(Dataset entries)
[Start of section]

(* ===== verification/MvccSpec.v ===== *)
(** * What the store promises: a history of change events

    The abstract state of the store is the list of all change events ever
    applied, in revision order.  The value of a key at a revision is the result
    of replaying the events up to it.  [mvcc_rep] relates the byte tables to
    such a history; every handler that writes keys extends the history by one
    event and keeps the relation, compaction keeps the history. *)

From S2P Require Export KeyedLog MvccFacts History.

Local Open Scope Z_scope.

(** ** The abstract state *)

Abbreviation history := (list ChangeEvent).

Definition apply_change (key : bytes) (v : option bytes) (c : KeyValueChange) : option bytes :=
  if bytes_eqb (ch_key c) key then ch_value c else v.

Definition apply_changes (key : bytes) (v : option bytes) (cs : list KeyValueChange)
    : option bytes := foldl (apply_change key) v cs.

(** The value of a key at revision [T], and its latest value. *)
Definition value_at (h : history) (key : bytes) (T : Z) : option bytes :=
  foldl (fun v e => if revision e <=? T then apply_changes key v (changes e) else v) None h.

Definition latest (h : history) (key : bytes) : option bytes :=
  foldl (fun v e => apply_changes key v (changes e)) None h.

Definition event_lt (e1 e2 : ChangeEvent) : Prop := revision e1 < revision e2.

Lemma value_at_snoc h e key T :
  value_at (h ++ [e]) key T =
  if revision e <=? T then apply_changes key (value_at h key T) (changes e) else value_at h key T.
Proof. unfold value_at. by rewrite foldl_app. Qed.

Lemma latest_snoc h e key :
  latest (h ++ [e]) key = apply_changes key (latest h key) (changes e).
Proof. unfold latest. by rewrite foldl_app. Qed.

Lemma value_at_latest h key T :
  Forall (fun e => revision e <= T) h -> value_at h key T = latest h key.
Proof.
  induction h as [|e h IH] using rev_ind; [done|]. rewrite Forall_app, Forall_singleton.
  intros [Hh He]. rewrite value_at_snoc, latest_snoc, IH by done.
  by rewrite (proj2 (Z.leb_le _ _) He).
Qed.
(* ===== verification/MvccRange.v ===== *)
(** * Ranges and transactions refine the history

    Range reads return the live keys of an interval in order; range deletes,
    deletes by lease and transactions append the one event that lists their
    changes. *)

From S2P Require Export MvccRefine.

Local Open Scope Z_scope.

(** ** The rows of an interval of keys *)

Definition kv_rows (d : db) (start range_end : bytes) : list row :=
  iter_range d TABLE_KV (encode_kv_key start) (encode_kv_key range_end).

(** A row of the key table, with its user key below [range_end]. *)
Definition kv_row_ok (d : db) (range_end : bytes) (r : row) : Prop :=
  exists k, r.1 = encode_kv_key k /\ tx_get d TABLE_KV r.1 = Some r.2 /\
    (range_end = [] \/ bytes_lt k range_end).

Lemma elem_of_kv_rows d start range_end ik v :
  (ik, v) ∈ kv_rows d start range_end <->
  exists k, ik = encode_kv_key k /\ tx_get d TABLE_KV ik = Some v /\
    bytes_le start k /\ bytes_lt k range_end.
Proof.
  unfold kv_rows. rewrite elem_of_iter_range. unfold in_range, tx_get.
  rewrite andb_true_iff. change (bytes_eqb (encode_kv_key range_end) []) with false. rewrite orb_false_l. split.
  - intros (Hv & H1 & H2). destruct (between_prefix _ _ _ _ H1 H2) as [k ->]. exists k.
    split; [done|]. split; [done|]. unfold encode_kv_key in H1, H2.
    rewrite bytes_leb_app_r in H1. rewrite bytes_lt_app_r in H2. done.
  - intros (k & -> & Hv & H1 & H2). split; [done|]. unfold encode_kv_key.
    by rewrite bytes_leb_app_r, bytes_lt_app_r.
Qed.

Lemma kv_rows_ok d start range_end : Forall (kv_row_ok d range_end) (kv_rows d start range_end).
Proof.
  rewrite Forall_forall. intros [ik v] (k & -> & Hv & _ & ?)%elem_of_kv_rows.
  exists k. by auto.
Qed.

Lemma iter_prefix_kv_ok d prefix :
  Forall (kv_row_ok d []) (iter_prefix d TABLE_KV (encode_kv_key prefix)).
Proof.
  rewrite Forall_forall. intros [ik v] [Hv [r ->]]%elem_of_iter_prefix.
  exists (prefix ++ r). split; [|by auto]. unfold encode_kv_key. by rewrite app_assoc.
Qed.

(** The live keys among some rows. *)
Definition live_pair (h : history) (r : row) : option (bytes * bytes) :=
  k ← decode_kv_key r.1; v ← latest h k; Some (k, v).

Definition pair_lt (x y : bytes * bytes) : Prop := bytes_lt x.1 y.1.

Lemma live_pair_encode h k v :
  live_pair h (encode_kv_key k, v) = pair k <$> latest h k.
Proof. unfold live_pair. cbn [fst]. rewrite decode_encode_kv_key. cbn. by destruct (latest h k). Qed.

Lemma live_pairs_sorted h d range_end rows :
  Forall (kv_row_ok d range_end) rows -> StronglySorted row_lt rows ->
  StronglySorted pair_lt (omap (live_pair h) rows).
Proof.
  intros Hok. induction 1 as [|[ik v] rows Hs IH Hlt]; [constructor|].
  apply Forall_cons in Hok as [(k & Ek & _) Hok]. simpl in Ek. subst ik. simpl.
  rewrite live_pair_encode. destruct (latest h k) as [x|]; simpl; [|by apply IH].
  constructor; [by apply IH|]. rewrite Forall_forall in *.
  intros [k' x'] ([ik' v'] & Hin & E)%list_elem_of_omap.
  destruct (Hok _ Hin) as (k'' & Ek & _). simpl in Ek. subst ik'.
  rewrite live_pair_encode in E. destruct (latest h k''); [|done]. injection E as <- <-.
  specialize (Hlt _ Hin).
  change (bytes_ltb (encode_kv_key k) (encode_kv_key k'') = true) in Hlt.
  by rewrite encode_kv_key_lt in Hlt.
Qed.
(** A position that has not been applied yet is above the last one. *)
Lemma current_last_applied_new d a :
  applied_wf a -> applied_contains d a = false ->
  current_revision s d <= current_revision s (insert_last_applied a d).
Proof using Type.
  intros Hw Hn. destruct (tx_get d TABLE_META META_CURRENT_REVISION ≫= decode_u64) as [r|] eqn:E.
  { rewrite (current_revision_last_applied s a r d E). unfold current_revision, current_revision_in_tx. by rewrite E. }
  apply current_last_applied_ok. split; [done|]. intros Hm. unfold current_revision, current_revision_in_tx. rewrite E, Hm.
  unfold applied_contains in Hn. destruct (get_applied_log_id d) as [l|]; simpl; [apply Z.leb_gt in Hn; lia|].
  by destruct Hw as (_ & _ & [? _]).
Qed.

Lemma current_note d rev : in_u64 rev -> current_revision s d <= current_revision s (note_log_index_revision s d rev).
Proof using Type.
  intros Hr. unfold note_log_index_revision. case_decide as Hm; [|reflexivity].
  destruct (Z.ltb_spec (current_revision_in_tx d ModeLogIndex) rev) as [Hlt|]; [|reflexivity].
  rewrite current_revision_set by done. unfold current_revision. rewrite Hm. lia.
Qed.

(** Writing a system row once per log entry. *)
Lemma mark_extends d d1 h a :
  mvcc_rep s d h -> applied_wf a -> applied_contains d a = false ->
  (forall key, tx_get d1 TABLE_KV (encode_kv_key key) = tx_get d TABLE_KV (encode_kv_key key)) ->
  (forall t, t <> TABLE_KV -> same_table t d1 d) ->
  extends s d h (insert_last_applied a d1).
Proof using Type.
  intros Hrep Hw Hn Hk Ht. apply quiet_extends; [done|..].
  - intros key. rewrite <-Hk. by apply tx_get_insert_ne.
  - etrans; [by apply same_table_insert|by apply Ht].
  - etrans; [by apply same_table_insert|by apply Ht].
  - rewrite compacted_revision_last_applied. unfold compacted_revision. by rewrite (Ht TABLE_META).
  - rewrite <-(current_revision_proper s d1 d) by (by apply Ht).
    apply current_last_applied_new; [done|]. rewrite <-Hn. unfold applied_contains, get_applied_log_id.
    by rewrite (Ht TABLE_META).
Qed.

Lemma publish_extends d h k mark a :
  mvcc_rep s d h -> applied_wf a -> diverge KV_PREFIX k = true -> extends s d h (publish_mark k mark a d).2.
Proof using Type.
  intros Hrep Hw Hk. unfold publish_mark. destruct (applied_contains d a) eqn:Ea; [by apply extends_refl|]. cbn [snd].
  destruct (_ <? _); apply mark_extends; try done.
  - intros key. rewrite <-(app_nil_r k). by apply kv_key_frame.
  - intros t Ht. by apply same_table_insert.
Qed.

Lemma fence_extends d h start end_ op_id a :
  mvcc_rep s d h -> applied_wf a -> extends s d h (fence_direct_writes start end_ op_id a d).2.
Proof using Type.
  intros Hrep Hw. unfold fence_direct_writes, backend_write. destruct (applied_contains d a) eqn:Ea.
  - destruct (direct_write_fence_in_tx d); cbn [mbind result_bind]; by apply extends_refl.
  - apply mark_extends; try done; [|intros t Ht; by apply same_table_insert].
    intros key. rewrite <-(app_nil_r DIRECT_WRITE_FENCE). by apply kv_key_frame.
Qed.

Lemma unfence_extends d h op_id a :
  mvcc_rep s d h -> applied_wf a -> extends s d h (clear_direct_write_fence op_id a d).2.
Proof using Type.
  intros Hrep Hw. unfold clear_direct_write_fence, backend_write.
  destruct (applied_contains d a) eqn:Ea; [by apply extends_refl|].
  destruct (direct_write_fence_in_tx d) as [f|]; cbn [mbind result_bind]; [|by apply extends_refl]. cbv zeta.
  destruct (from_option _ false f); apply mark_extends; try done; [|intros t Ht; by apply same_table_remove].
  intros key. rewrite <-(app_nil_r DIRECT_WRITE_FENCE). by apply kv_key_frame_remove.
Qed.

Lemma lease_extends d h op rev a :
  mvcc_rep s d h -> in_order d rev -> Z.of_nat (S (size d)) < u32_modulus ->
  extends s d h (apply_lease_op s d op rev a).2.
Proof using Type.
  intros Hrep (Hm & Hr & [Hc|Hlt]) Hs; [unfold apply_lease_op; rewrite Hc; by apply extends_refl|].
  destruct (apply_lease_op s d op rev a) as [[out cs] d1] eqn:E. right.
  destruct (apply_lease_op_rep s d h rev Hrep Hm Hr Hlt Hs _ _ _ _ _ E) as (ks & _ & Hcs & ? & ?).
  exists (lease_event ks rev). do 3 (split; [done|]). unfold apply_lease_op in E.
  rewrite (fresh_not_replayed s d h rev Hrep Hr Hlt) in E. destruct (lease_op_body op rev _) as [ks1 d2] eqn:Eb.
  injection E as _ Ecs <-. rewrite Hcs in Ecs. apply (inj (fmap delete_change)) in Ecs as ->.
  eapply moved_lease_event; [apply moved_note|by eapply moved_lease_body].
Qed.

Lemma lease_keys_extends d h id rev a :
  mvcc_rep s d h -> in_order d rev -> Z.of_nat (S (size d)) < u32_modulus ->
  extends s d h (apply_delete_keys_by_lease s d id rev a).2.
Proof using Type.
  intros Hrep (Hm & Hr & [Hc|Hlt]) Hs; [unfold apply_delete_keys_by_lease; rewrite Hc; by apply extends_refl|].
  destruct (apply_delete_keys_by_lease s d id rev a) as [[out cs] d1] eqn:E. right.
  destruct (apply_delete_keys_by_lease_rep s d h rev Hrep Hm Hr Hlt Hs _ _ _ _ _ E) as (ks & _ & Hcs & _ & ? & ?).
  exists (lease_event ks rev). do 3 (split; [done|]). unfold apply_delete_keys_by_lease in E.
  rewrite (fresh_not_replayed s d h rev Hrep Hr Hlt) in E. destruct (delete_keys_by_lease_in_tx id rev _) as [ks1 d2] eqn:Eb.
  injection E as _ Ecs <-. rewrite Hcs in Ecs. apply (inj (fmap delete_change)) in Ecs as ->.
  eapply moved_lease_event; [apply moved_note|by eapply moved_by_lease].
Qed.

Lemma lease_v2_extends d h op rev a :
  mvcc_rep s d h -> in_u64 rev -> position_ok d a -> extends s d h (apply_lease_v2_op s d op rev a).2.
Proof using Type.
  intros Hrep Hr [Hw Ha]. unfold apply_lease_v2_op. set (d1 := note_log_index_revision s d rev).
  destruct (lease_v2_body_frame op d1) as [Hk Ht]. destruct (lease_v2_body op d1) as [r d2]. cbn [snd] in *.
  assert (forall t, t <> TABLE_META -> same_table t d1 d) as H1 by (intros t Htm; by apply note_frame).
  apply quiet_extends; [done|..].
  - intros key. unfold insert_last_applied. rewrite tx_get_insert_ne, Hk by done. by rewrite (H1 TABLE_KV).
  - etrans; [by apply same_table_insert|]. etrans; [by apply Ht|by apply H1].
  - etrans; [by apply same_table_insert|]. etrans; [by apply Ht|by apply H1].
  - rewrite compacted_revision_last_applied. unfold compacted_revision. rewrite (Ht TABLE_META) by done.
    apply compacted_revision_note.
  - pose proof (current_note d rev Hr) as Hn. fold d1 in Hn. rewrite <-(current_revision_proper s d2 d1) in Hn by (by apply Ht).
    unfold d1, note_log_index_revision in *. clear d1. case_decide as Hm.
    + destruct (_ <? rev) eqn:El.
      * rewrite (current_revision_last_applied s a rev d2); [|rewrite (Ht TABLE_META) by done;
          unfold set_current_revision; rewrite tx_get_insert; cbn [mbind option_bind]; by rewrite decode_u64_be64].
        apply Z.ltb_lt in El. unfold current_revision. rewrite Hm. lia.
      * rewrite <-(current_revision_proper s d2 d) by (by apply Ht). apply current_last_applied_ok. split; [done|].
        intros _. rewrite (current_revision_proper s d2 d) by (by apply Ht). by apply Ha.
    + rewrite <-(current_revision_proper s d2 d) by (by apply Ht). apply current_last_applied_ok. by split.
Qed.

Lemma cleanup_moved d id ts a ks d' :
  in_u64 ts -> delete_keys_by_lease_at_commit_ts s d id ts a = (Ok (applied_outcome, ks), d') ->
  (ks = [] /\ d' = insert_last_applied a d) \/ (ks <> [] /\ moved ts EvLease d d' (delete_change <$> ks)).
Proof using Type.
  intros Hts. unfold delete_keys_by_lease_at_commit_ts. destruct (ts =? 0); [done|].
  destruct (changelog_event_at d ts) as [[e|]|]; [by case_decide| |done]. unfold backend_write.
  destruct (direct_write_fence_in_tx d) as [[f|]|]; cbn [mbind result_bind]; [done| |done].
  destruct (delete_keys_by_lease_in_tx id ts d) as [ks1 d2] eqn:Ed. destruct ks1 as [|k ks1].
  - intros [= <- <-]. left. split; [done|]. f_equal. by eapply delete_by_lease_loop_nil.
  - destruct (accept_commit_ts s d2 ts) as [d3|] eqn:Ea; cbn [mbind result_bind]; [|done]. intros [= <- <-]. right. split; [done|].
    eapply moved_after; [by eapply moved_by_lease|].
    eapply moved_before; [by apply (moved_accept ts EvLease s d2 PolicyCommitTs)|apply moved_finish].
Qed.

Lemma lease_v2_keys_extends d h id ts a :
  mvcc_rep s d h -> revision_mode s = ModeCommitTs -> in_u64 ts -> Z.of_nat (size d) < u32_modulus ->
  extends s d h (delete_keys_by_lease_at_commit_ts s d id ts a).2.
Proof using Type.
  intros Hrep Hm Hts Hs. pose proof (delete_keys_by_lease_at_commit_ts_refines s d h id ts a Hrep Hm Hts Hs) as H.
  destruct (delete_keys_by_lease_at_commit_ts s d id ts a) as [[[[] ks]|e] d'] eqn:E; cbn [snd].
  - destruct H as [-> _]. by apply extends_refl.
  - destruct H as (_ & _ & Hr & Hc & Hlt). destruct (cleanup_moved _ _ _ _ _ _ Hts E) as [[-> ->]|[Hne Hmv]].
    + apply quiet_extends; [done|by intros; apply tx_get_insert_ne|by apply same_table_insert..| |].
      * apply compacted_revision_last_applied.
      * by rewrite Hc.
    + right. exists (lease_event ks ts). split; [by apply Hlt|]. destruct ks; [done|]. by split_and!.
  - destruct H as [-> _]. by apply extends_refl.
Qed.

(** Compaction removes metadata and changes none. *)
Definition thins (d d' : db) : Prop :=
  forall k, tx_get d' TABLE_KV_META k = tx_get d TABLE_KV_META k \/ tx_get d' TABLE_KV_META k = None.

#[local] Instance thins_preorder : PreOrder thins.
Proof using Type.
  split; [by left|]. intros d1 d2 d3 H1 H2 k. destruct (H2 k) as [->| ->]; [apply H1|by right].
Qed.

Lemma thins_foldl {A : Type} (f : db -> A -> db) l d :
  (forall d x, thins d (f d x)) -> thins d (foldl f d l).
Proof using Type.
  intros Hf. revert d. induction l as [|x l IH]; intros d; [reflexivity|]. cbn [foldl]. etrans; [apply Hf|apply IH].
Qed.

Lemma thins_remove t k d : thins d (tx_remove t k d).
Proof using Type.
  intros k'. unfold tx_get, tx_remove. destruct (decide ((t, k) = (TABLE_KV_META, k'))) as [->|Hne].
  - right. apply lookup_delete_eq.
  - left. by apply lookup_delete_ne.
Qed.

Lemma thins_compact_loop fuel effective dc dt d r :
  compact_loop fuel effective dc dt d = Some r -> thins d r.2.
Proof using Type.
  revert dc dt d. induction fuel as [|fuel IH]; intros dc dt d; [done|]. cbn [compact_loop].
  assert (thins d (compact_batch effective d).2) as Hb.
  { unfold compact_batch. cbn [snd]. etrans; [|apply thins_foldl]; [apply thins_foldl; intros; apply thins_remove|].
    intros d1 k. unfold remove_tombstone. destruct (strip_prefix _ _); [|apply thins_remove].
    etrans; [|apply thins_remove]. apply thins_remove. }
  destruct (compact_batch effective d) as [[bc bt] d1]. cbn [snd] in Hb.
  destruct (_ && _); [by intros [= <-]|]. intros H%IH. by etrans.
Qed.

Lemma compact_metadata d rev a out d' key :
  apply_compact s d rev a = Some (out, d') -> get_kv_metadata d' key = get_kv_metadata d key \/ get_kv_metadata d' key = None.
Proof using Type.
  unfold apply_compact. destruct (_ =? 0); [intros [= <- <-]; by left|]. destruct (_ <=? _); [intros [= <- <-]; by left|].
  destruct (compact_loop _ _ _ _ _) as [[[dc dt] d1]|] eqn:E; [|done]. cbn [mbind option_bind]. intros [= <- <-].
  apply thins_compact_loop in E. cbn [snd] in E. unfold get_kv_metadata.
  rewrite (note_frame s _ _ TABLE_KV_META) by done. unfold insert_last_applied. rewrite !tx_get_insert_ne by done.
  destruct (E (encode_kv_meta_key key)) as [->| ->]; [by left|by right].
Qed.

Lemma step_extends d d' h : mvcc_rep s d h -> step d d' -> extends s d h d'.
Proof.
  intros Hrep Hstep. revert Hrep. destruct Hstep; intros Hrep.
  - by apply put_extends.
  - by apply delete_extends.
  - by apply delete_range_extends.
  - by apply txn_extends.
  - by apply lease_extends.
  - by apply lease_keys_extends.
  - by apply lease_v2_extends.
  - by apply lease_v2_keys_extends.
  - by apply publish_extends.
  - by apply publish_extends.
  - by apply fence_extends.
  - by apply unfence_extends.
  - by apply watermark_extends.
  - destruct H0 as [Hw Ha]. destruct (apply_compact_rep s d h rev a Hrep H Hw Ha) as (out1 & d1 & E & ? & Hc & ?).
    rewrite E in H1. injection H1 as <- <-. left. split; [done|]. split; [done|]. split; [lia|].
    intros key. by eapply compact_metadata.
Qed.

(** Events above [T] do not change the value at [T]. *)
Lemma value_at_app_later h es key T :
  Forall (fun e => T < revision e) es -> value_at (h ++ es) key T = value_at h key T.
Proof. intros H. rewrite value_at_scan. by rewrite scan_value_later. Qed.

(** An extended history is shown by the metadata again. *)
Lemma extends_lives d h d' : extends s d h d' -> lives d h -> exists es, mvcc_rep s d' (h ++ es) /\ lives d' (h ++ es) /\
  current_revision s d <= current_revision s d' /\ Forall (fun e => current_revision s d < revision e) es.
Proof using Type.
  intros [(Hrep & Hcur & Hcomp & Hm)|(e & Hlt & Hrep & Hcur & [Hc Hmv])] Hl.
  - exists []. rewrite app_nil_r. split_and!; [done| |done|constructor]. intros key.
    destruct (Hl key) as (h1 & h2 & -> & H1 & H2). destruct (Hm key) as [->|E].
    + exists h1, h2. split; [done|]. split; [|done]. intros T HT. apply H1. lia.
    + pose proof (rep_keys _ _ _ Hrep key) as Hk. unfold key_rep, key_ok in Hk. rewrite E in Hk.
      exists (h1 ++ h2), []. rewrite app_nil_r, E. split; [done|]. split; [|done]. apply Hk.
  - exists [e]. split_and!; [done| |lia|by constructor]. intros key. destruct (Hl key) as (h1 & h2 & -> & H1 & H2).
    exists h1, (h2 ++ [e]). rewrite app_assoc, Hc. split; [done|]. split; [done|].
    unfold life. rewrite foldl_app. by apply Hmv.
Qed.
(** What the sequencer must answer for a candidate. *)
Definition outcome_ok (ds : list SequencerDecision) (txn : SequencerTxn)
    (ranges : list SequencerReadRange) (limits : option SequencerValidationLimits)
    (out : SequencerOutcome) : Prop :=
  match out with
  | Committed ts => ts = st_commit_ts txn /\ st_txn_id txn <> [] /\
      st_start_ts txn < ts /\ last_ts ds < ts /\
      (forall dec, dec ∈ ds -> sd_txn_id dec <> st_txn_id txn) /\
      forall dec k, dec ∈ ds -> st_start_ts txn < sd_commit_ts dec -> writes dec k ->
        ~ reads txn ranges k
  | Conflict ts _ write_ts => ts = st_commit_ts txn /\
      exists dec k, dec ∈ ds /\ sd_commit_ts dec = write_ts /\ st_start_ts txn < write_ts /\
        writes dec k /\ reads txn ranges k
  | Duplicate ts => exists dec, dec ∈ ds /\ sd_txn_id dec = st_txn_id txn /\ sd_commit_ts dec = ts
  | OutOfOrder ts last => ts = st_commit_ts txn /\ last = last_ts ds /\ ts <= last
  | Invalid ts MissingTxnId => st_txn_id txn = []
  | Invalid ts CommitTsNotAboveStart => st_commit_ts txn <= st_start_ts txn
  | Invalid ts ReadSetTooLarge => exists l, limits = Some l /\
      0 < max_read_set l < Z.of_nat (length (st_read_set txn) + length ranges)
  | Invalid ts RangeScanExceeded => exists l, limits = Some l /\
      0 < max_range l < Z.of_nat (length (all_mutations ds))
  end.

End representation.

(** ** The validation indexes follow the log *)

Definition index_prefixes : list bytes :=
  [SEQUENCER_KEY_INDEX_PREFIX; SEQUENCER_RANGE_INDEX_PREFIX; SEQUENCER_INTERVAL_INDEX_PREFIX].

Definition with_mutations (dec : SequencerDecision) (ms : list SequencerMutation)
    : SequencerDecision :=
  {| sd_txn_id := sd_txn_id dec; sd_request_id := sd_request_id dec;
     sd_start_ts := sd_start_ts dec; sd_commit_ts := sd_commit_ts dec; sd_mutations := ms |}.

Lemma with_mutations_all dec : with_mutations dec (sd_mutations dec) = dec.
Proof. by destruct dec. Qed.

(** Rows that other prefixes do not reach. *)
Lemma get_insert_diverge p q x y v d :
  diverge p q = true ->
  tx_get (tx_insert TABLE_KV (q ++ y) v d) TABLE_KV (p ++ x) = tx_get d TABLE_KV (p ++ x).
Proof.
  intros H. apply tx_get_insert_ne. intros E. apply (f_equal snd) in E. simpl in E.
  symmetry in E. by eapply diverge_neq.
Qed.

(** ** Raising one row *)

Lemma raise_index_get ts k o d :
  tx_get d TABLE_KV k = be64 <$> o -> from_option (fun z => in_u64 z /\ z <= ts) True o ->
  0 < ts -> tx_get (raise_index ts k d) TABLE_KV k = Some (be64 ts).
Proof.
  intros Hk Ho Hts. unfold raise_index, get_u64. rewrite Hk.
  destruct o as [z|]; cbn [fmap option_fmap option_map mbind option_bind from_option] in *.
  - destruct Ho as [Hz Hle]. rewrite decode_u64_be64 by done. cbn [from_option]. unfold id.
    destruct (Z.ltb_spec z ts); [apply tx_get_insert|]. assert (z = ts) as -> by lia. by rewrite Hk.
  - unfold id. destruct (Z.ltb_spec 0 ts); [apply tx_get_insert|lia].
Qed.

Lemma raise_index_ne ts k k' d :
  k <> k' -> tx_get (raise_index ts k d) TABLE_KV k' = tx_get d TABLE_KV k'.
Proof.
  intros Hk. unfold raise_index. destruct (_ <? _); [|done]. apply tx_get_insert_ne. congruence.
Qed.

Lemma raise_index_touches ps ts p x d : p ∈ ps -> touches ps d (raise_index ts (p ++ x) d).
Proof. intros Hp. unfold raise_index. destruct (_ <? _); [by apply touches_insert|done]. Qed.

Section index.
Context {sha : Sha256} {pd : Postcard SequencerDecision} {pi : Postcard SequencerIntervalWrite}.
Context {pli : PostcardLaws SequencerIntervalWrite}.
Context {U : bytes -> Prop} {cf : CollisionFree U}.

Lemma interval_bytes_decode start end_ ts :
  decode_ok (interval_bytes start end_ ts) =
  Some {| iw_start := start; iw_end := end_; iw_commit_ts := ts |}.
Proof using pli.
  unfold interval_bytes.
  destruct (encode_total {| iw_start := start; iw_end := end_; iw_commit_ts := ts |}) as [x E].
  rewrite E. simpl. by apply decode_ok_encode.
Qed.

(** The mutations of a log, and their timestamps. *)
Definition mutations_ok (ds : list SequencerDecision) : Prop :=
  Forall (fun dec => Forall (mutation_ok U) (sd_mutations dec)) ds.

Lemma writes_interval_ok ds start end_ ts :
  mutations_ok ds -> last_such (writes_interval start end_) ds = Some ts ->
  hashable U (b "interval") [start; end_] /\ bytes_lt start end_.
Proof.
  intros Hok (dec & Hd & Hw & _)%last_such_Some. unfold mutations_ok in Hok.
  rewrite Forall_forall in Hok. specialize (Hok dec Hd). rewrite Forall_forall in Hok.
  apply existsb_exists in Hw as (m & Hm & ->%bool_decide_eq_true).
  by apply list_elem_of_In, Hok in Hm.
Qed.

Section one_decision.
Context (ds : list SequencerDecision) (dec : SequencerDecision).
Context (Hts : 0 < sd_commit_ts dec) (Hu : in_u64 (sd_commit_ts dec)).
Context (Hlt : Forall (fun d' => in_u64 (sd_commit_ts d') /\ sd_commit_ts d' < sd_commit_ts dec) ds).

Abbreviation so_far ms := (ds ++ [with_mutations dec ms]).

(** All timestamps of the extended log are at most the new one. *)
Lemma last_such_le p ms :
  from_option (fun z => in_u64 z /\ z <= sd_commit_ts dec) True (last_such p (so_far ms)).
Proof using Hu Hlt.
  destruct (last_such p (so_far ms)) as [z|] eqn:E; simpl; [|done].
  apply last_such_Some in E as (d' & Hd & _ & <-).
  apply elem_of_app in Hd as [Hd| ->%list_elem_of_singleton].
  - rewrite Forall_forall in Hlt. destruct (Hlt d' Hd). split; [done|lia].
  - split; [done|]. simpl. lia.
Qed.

[End of section]

▶ [Exercise]:
Return the span of lines in the data above that opens at the line with "Forall (kv_row_ok d range_end) rows" and closes at the line with "constructor; [by apply", exactly, ends included, nothing else.

▶ [Answer for this exercise]:
  Forall (kv_row_ok d range_end) rows -> StronglySorted row_lt rows ->
  StronglySorted pair_lt (omap (live_pair h) rows).
Proof.
  intros Hok. induction 1 as [|[ik v] rows Hs IH Hlt]; [constructor|].
  apply Forall_cons in Hok as [(k & Ek & _) Hok]. simpl in Ek. subst ik. simpl.
  rewrite live_pair_encode. destruct (latest h k) as [x|]; simpl; [|by apply IH].
  constructor; [by apply IH|]. rewrite Forall_forall in *.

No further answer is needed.